当事の特捜副部長「熱心な取り調べ」明らかになった検察の認識、指定弁護士「組織の問題」

大阪地裁で10日に始まった特別公務員暴行陵虐事件の公判で、普段は刑事責任を追及する現役検事が「被告」として法廷に立った。「検察官の職務として取り調べを行い、陵虐の意図はなかった」。スーツ姿で証言台に座り、こう淡々と述べた田渕大輔被告(54)。
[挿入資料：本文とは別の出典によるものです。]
(* ===== verification/Volumes.v ===== *)
(** * Package volumes: growing the claims of a role

    internal/volumes/volumes.go: [Decide] and the reading of live objects it decides on
    ([TemplateSizes], [KeepLiveSizes], [Observe]). [resource.Quantity] is the interface
    [QuantityOrder]: a type with the comparison [Cmp]. Only the fields the package reads
    of a PersistentVolumeClaim and of a StatefulSet are modelled. *)

From S2P Require Import Prelude GoStrings GoErrors.

(** ** Quantities *)

(** [Quantity.Cmp] is a total preorder: two spellings of one amount compare equal. *)
Class QuantityOrder (Q : Type) := {
  zeroQuantity : Q;
  Cmp : Q → Q → comparison;
  Cmp_refl : ∀ a, Cmp a a = Eq;
  Cmp_flip : ∀ a b, Cmp b a = CompOpp (Cmp a b);
  Cmp_lt_trans : ∀ a b c, Cmp a b = Lt → Cmp b c ≠ Gt → Cmp a c = Lt;
  Cmp_le_trans : ∀ a b c, Cmp a b ≠ Gt → Cmp b c = Lt → Cmp a c = Lt
}.

(** [a.Cmp(b) < 0] and [a.Cmp(b) >= 0]. *)
Definition smaller {Q} `{QuantityOrder Q} (a b : Q) : bool :=
  match Cmp a b with Lt => true | _ => false end.
Definition at_least {Q} `{QuantityOrder Q} (a b : Q) : bool := negb (smaller a b).
(* ===== verification/Expectations.v ===== *)
(** * Package expectations: the writes the cache has not shown back yet

    internal/expectations/expectations.go. The mutex makes each method one step, so the
    concurrent object is a sequence of [Expect] and [Satisfied] calls; the theorem compares
    it with the specification that never forgets a write. *)

From S2P Require Import Prelude GoStrings.

(** ** Definitions *)

Abbreviation NamespacedName := (string * string)%type.

Record written := mkWritten { w_uid : string; w_generation : Z }.

(** The part of a cached StatefulSet that is compared: its UID and generation. *)
Record Cached := mkCached { ca_UID : string; ca_Generation : Z }.

Abbreviation StatefulSets := (gmap NamespacedName written).

Definition Expect (expected : StatefulSets) (name : NamespacedName) (uid : string) (generation : Z)
    : StatefulSets :=
  <[name := mkWritten uid generation]> expected.

(** The condition under which a cached copy is no older than a write. *)
Definition caught_up_with (want : written) (cached : option Cached) : bool :=
  match cached with
  | None => true
  | Some c => negb (bool_decide (ca_UID c = w_uid want)) || (w_generation want <=? ca_Generation c)%Z
  end.

Definition Satisfied (expected : StatefulSets) (name : NamespacedName) (cached : option Cached)
    : StatefulSets * bool :=
  match expected !! name with
  | None => (expected, true)
  | Some want =>
      if caught_up_with want cached then (delete name expected, true) else (expected, false)
  end.

(** ** The specification: every last write is remembered *)

Inductive Op :=
| OpExpect (name : NamespacedName) (uid : string) (generation : Z)
| OpSatisfied (name : NamespacedName) (cached : option Cached).

(** The answers of a sequence of calls, in order. *)
Fixpoint run (expected : StatefulSets) (ops : list Op) : list bool :=
  match ops with
  | [] => []
  | OpExpect name uid generation :: ops => run (Expect expected name uid generation) ops
  | OpSatisfied name cached :: ops =>
      let '(expected, answer) := Satisfied expected name cached in answer :: run expected ops
  end.

(** The answer of [Satisfied]. *)
Definition trusted (expected : StatefulSets) (name : NamespacedName) (cached : option Cached) : bool :=
  match expected !! name with Some want => caught_up_with want cached | None => true end.

(** The specification keeps every last write, and distrusts an older generation of its
    object. *)
Definition up_to_date (last : StatefulSets) (name : NamespacedName) (cached : option Cached) : bool :=
  match last !! name, cached with
  | Some want, Some c => negb (bool_decide (ca_UID c = w_uid want ∧ (ca_Generation c < w_generation want)%Z))
  | _, _ => true
  end.

Fixpoint run_spec (last : StatefulSets) (ops : list Op) : list bool :=
  match ops with
  | [] => []
  | OpExpect name uid generation :: ops => run_spec (<[name := mkWritten uid generation]> last) ops
  | OpSatisfied name cached :: ops => up_to_date last name cached :: run_spec last ops
  end.

(** What the calls so far read of each name, the newest first. *)
Abbreviation Reads := (gmap NamespacedName (list (option Cached))).

(** A read that can follow others in an informer cache, which shows the versions of a name in
    the order they were written, though it may skip some: the name may be absent, its object
    not created yet or deleted, and another object may take it; but an object that was shown
    comes back only while nothing else was shown since, and at no older generation. *)
Definition in_order (reads : list (option Cached)) (cached : option Cached) : Prop :=
  ∀ c earlier, cached = Some c → Some earlier ∈ reads → ca_UID earlier = ca_UID c →
    ∃ last, head reads = Some (Some last) ∧ ca_UID last = ca_UID c ∧ (ca_Generation last ≤ ca_Generation c)%Z.

(** The cache has shown the object of the UID. *)
Definition shown (reads : list (option Cached)) (uid : string) : Prop :=
  ∃ c, Some c ∈ reads ∧ ca_UID c = uid.

(** The calls of a process whose cache moves forward, and which expects writes of objects it
    has read: a pass applies over the StatefulSet it read. *)
Fixpoint cache_moves_forward (past : Reads) (ops : list Op) : Prop :=
  match ops with
  | [] => True
  | OpExpect name uid _ :: ops => shown (past !!! name) uid ∧ cache_moves_forward past ops
  | OpSatisfied name cached :: ops =>
      in_order (past !!! name) cached ∧ cache_moves_forward (<[name := cached :: past !!! name]> past) ops
  end.

(** ** The simulation *)

(** The write was of an object the cache has shown, and the last read is caught up with it. *)
Definition outrun (reads : list (option Cached)) (want : written) : Prop :=
  shown reads (w_uid want) ∧ ∃ last, head reads = Some last ∧ caught_up_with want last = true.

(** The object holds the specification's write of a name, or has forgotten one the reads have
    outrun. *)
Definition simulates (expected spec : StatefulSets) (past : Reads) : Prop :=
  ∀ name,
    (∀ want, spec !! name = Some want → shown (past !!! name) (w_uid want)) ∧
    (expected !! name = spec !! name ∨
     (expected !! name = None ∧ ∃ want, spec !! name = Some want ∧ outrun (past !!! name) want)).

Lemma up_to_date_trusted last name cached : up_to_date last name cached = trusted last name cached.
Proof.
  unfold up_to_date, trusted. destruct (last !! name) as [want|], cached as [c|]; [|done..]. cbn. apply eq_iff_eq_true.
  rewrite negb_true_iff, bool_decide_eq_false, orb_true_iff, negb_true_iff, bool_decide_eq_false, Z.leb_le.
  destruct (decide (ca_UID c = w_uid want)); [|naive_solver]. split; [right; apply Z.le_ngt; naive_solver|].
  intros [?|?] [_ ?]; [done|lia].
Qed.

Lemma trusted_Some expected name want cached :
  expected !! name = Some want → trusted expected name cached = caught_up_with want cached.
Proof. intros E. unfold trusted. by rewrite E. Qed.

Lemma shown_cons cached reads uid : shown reads uid → shown (cached :: reads) uid.
Proof. intros (c & Hc & E). exists c. split; [by right|done]. Qed.

Lemma simulates_empty : simulates ∅ ∅ ∅.
Proof. intros name. rewrite lookup_empty. split; [done|by left]. Qed.

Lemma simulates_Expect expected spec past name uid generation :
  shown (past !!! name) uid → simulates expected spec past →
  simulates (Expect expected name uid generation) (<[name := mkWritten uid generation]> spec) past.
Proof.
  intros Hshown Hs n. unfold Expect. destruct (decide (name = n)) as [<-|Hne].
  - rewrite !lookup_insert_eq. split; [by intros want [= <-]|by left].
  - rewrite !lookup_insert_ne by done. apply Hs.
Qed.

(** A read in order is caught up with what the reads have outrun. *)
Lemma outrun_in_order reads want cached :
  outrun reads want → in_order reads cached → caught_up_with want cached = true.
Proof.
  intros ((earlier & Hin & Eu) & last & Hhead & Hc) Ho. destruct cached as [c|]; [|done]. cbn.
  apply orb_true_iff. destruct (decide (ca_UID c = w_uid want)) as [E|Hne];
    [right|left; by rewrite bool_decide_eq_false_2].
  destruct (Ho c earlier eq_refl Hin) as (newest & Hnewest & En & Hle); [congruence|].
  rewrite Hhead in Hnewest. injection Hnewest as ->. cbn in Hc. rewrite bool_decide_eq_true_2 in Hc by congruence.
  cbn in Hc. apply Z.leb_le. apply Z.leb_le in Hc. lia.
Qed.

Lemma simulates_Satisfied expected spec past name cached :
  in_order (past !!! name) cached → simulates expected spec past →
  (Satisfied expected name cached).2 = trusted spec name cached ∧
  simulates (Satisfied expected name cached).1 spec (<[name := cached :: past !!! name]> past).
Proof.
  intros Ho Hs. assert (∀ n, n ≠ name → ∀ expected' : StatefulSets, expected' !! n = expected !! n →
    (∀ want, spec !! n = Some want → shown (<[name := cached :: past !!! name]> past !!! n) (w_uid want)) ∧
    (expected' !! n = spec !! n ∨ (expected' !! n = None ∧ ∃ want, spec !! n = Some want ∧
       outrun (<[name := cached :: past !!! name]> past !!! n) want))) as Hother.
  { intros n Hne expected' ->. rewrite lookup_total_insert_ne by done. apply Hs. }
  destruct (Hs name) as [Hshown Hname]. unfold Satisfied.
  assert (∀ want, spec !! name = Some want → shown (cached :: past !!! name) (w_uid want)) as Hshown'
    by (intros; by apply shown_cons, Hshown).
  assert (∀ forgotten want, spec !! name = Some want → caught_up_with want cached = true → forgotten !! name = None →
    (∀ n, n ≠ name → forgotten !! n = expected !! n) → simulates forgotten spec (<[name := cached :: past !!! name]> past))
    as Hforget.
  { intros forgotten want Ew Hc Hnone Hkept n. destruct (decide (n = name)) as [->|Hne]; [|by apply Hother; [|apply Hkept]].
    rewrite lookup_total_insert_eq. split; [exact Hshown'|]. right. split; [done|]. exists want. split; [done|].
    split; [by apply Hshown'|by exists cached]. }
  assert (expected !! name = spec !! name → simulates expected spec (<[name := cached :: past !!! name]> past)) as Hkeep.
  { intros E n. destruct (decide (n = name)) as [->|Hne]; [|by apply Hother].
    rewrite lookup_total_insert_eq. split; [exact Hshown'|by left]. }
  destruct Hname as [E|(E & want & Ew & Hout)].
  - destruct (expected !! name) as [want|] eqn:Ee; symmetry in E.
    + rewrite (trusted_Some _ _ want _ E). destruct (caught_up_with want cached) eqn:Ec; (split; [done|]).
      * apply (Hforget _ want); [done|done|apply lookup_delete_eq|]. intros n Hne. cbn. by rewrite lookup_delete_ne.
      * by apply Hkeep.
    + split; [unfold trusted; by rewrite E|by apply Hkeep].
  - rewrite E, (trusted_Some _ _ want _ Ew). assert (caught_up_with want cached = true) as Hc by (by eapply outrun_in_order).
    split; [done|]. by apply (Hforget _ want).
Qed.

(** ** Property *)

(** C37: forgetting a satisfied write loses nothing: against a cache that shows each
    StatefulSet's versions in the order they were written, absences, deletions and recreations
    under the same name included, every sequence of [Expect] and [Satisfied] calls from the
    zero value, of writes to objects the process has read, answers as if the last write of
    every StatefulSet were remembered forever: a cached copy is distrusted exactly when it is
    an older generation of the object last written. *)
Theorem Satisfied_refines_memory ops :
  cache_moves_forward ∅ ops → run ∅ ops = run_spec ∅ ops.
Proof.
  intros Hm. assert (∀ expected spec past, simulates expected spec past → cache_moves_forward past ops →
    run expected ops = run_spec spec ops) as Hsim; [|by eapply Hsim; [apply simulates_empty|]].
  clear Hm. induction ops as [|[name uid generation|name cached] ops IH]; intros expected spec past Hs Hm; cbn; [done| |].
  - destruct Hm as [Hshown Hm]. eapply IH; [|exact Hm]. by apply simulates_Expect.
  - destruct Hm as [Ho Hm]. destruct (simulates_Satisfied _ _ _ _ _ Ho Hs) as [E Hs'].
    destruct (Satisfied expected name cached) as [expected' answer]. cbn in *. rewrite E, up_to_date_trusted. f_equal. by eapply IH.
Qed.

(** Not created yet, then read at 6; a shrink at 7, read back at 6, at 7, gone, and created
    again. *)
Lemma Satisfied_refines_memory_witness :
  let name := ("default", "db-data") in
  let ops := [OpSatisfied name None; OpSatisfied name (Some (mkCached "u" 6)); OpExpect name "u" 7;
              OpSatisfied name (Some (mkCached "u" 6)); OpSatisfied name (Some (mkCached "u" 7));
              OpSatisfied name None; OpSatisfied name (Some (mkCached "v" 1))] in
  run ∅ ops = [true; true; false; true; true; true] ∧ run_spec ∅ ops = [true; true; false; true; true; true].
Proof.
  intros name ops. assert (run ∅ ops = [true; true; false; true; true; true]) as E by (vm_compute; reflexivity).
  split; [exact E|]. rewrite <- (Satisfied_refines_memory ops); [exact E|].
  subst ops. cbn [cache_moves_forward]. rewrite !lookup_total_insert_eq, lookup_total_empty.
  split_and!; try done; [|exists (mkCached "u" 6); split; [left|done]|..];
    intros c earlier [= <-] Hin Eu; repeat (apply elem_of_cons in Hin as [[= ->]|Hin]);
    try (by apply elem_of_nil in Hin); try (by vm_compute in Eu); by exists (mkCached "u" 6).
Defined.
(* ===== verification/Vector.v ===== *)
(** * Package resources: the Vector sidecar

    internal/resources/vector.go: the configuration ConfigMap, the sidecar container and its
    volumes. [yaml.Marshal] is a parameter, which its comment says cannot fail on this
    struct; a builder read without its block is [None], the nil dereference. *)

From S2P Require Import Prelude GoStrings K8s Api Resources.

(** ** Security contexts (statefulset.go) *)

Definition restrictedSecurityContext : SecurityContext :=
  mkSecurityContext None (Some false) ["ALL"] [] (Some true) None (Some true) SeccompProfileTypeRuntimeDefault.

(** ** Definitions *)

Definition MonitoringLabel : string := "memgraph.com/monitoring".
Definition MonitoringValue : string := "true".

Definition vectorComponent : string := "vector".
Definition VectorConfigKey : string := "vector.yaml".
Definition vectorConfigVolume : string := "vector-config".
Definition vectorConfigPath : string := "/etc/vector/config".
Definition vectorDataVolume : string := "vector-data".
Definition vectorDataPath : string := "/vector-data".
Definition vectorRoleEnv : string := "ROLE".
Definition vectorPodEnv : string := "POD_NAME".
Definition vectorNamespaceEnv : string := "POD_NAMESPACE".
Definition vectorUsernameEnv : string := "LOGS_USERNAME".
Definition vectorPasswordEnv : string := "LOGS_PASSWORD".
Definition vectorJob : string := "memgraph".
Definition vectorConnectTimeoutSecs : Z := 86400.

Definition vectorRemap : string :=
  quoting (unlines
    ["level = 'unknown'";
     "parsed, err = parse_json(.message)";
     "if err == null && is_object(parsed) {";
     "  level = downcase(to_string(parsed.level) ?? 'unknown')";
     "  .message = to_string(parsed.message) ?? .message";
     "}";
     "if level == 'warning' {";
     "  level = 'warn'";
     "} else if level == 'critical' {";
     "  level = 'fatal'";
     "}";
     ".level = level";
     ""]).

Definition VectorConfigName (name : string) : string := name ^^ "-" ^^ vectorComponent ^^ "-config".

Record vectorTLS := mkVectorTLS { vx_Enabled : bool; vx_VerifyCertificate : bool; vx_VerifyHostname : bool }.

Record vectorWebsocket := mkVectorWebsocket {
  vw_Type : string;
  vw_URI : string;
  vw_ConnectTimeoutSecs : Z;
  vw_TLS : option vectorTLS
}.

Record vectorTransform := mkVectorTransform { vf_Type : string; vf_Inputs : list string; vf_Source : string }.

Record vectorBasicAuth := mkVectorBasicAuth { vb_Strategy : string; vb_User : string; vb_Password : string }.

Record vectorLoki := mkVectorLoki {
  vl_Type : string;
  vl_Inputs : list string;
  vl_Endpoint : string;
  vl_HealthcheckEnabled : bool;
  vl_Auth : option vectorBasicAuth;
  vl_EncodingCodec : string;
  vl_Labels : gmap string string;
  vl_RemoveLabelFields : bool
}.

Record vectorConfig := mkVectorConfig {
  vc_DataDir : string;
  vc_Sources : gmap string vectorWebsocket;
  vc_Transforms : gmap string vectorTransform;
  vc_Sinks : gmap string vectorLoki
}.

(** ["${" + name + "}"]. *)
Definition interpolated (name : string) : string := "${" ^^ name ^^ "}".

Definition lokiLabels (extra : gmap string string) : gmap string string :=
  <["level" := "{{ level }}"]> (<["pod" := interpolated vectorPodEnv]>
    (<["namespace" := interpolated vectorNamespaceEnv]> (<["role" := interpolated vectorRoleEnv]>
      (<["job" := vectorJob]> (<["app" := vectorJob]> extra))))).

Definition vectorVolumes `{Kube} (name : string) : list Volume :=
  [mkVolume vectorConfigVolume (ConfigMapVolume (VectorConfigName name)); mkVolume vectorDataVolume EmptyDir].

Section vector.
Context `{Kube} {L : Type} (marshal : vectorConfig → string).
Implicit Types (cluster : MemgraphDBCluster L).

Definition UsesVector cluster : bool :=
  match sp_Monitoring (Spec cluster) with
  | Some monitoring => match mo_VectorRemote monitoring with Some _ => true | None => false end
  | None => false
  end.

Definition vectorSource (spec : normalizedSpec) : vectorWebsocket :=
  if decide (n_boltTLSSecret spec = "")
  then mkVectorWebsocket "websocket" ("ws://127.0.0.1:" ^^ Itoa MonitoringPort) vectorConnectTimeoutSecs None
  else mkVectorWebsocket "websocket" ("wss://127.0.0.1:" ^^ Itoa MonitoringPort) vectorConnectTimeoutSecs
         (Some (mkVectorTLS true false false)).

Definition vectorSink (block : normalizedVector) : vectorLoki :=
  mkVectorLoki "loki" ["logs"] (nve_logsEndpoint block) false
    (if decide (nve_authSecret block = "") then None
     else Some (mkVectorBasicAuth "basic" (interpolated vectorUsernameEnv) (interpolated vectorPasswordEnv)))
    "text" (lokiLabels (nve_extraLabels block)) true.

Definition VectorConfigMap cluster : option KConfigMap :=
  let spec := normalize (Spec cluster) in
  let name := m_Name (Meta cluster) in
  block ← nmo_vector (n_monitoring spec);
  let config := mkVectorConfig vectorDataPath {[ vectorJob := vectorSource spec ]}
                  {[ "logs" := mkVectorTransform "remap" [vectorJob] vectorRemap ]} {[ "loki" := vectorSink block ]} in
  Some (mkKConfigMap
          (mkKMeta (VectorConfigName name) (m_Namespace (Meta cluster))
             (<[MonitoringLabel := MonitoringValue]> (labels name vectorComponent ∅)) ∅)
          {[ VectorConfigKey := marshal config ]}).
End vector.

Definition vectorSidecar `{Kube} (component : string) (block : normalizedVector) : Container :=
  let from env path := mkKEnvVar env "" (Some (inl (FieldRef path))) in
  let credential env key := mkKEnvVar env "" (Some (inl (SecretKeyRef (nve_authSecret block) key))) in
  mkContainer vectorComponent (nve_image block) (nve_pullPolicy block) []
    ["--config"; vectorConfigPath ^^ "/" ^^ VectorConfigKey]
    ([mkKEnvVar vectorRoleEnv component None; from vectorPodEnv "metadata.name";
      from vectorNamespaceEnv "metadata.namespace"] ++
     (if decide (nve_authSecret block = "") then []
      else [credential vectorUsernameEnv BasicAuthUsernameKey; credential vectorPasswordEnv BasicAuthPasswordKey]))
    [] [] (Some (nve_resources block))
    [mkVolumeMount vectorConfigVolume vectorConfigPath true noRest;
     mkVolumeMount vectorDataVolume vectorDataPath false noRest]
    None (Some (inl restrictedSecurityContext)) noRest.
指定弁護士側の証拠調べでは、罪に問われた取り調べが検察内部でどう受け止められていたかが明らかにされた。 被告が取り調べを行ったのは、不動産会社「プレサンスコーポレーション」(当時)が絡む学校法人の21億円の業務上横領事件。令和元年12月に特捜部が同社元部長ら5人を逮捕した後、主任検事は取り調べを担当する複数の検事に1本のメールを送った。 《本当に悪い奴の処分をどうするか》。特捜部の最大のターゲットは、事件の首謀者とみていた同社社長(当時)の山岸忍氏(63)=無罪確定=だった。メールの2日後、山岸氏の事件への関与を否定する元部長に対し、「検察なめんな」などと声を荒らげた取り調べが行われた。 特捜部の事件では、逮捕後の取り調べの全過程が録音・録画される。この映像は上司のほか、検察改革の一環として、地検内部の「総括審査検察官」2人がチェックする体制になっていた。 だが総括審査検察官は当時、「机をたたくなどの言動は自白の任意性を損なうものではない」との意見を特捜部に提出。指定弁護士側が行った補充捜査でも、当時の特捜部副部長が「度を越えた厳しさはなく、熱心な取り調べをしていると感じた」と述べたという。 指定弁護士の高山巌弁護士は初公判後に会見を開き、「こうした点に検察組織の問題がある。容疑者に対して、どこまでの行為が許されるかを問う裁判だ」と話した。 田渕被告に対する付審判を申し立てた山岸氏は初公判の傍聴後に大阪市内で記者会見し、「検察内部で誰も取り調べを問題視していなかったことが明らかになり、驚いた。今後も繰り返されるのではないか」と懸念を示した。 山岸氏は特捜部に逮捕・起訴されたものの無罪が確定。検察の違法性を問う国家賠償請求訴訟を起こしたが、1審大阪地裁で敗訴し、大阪高裁に控訴している。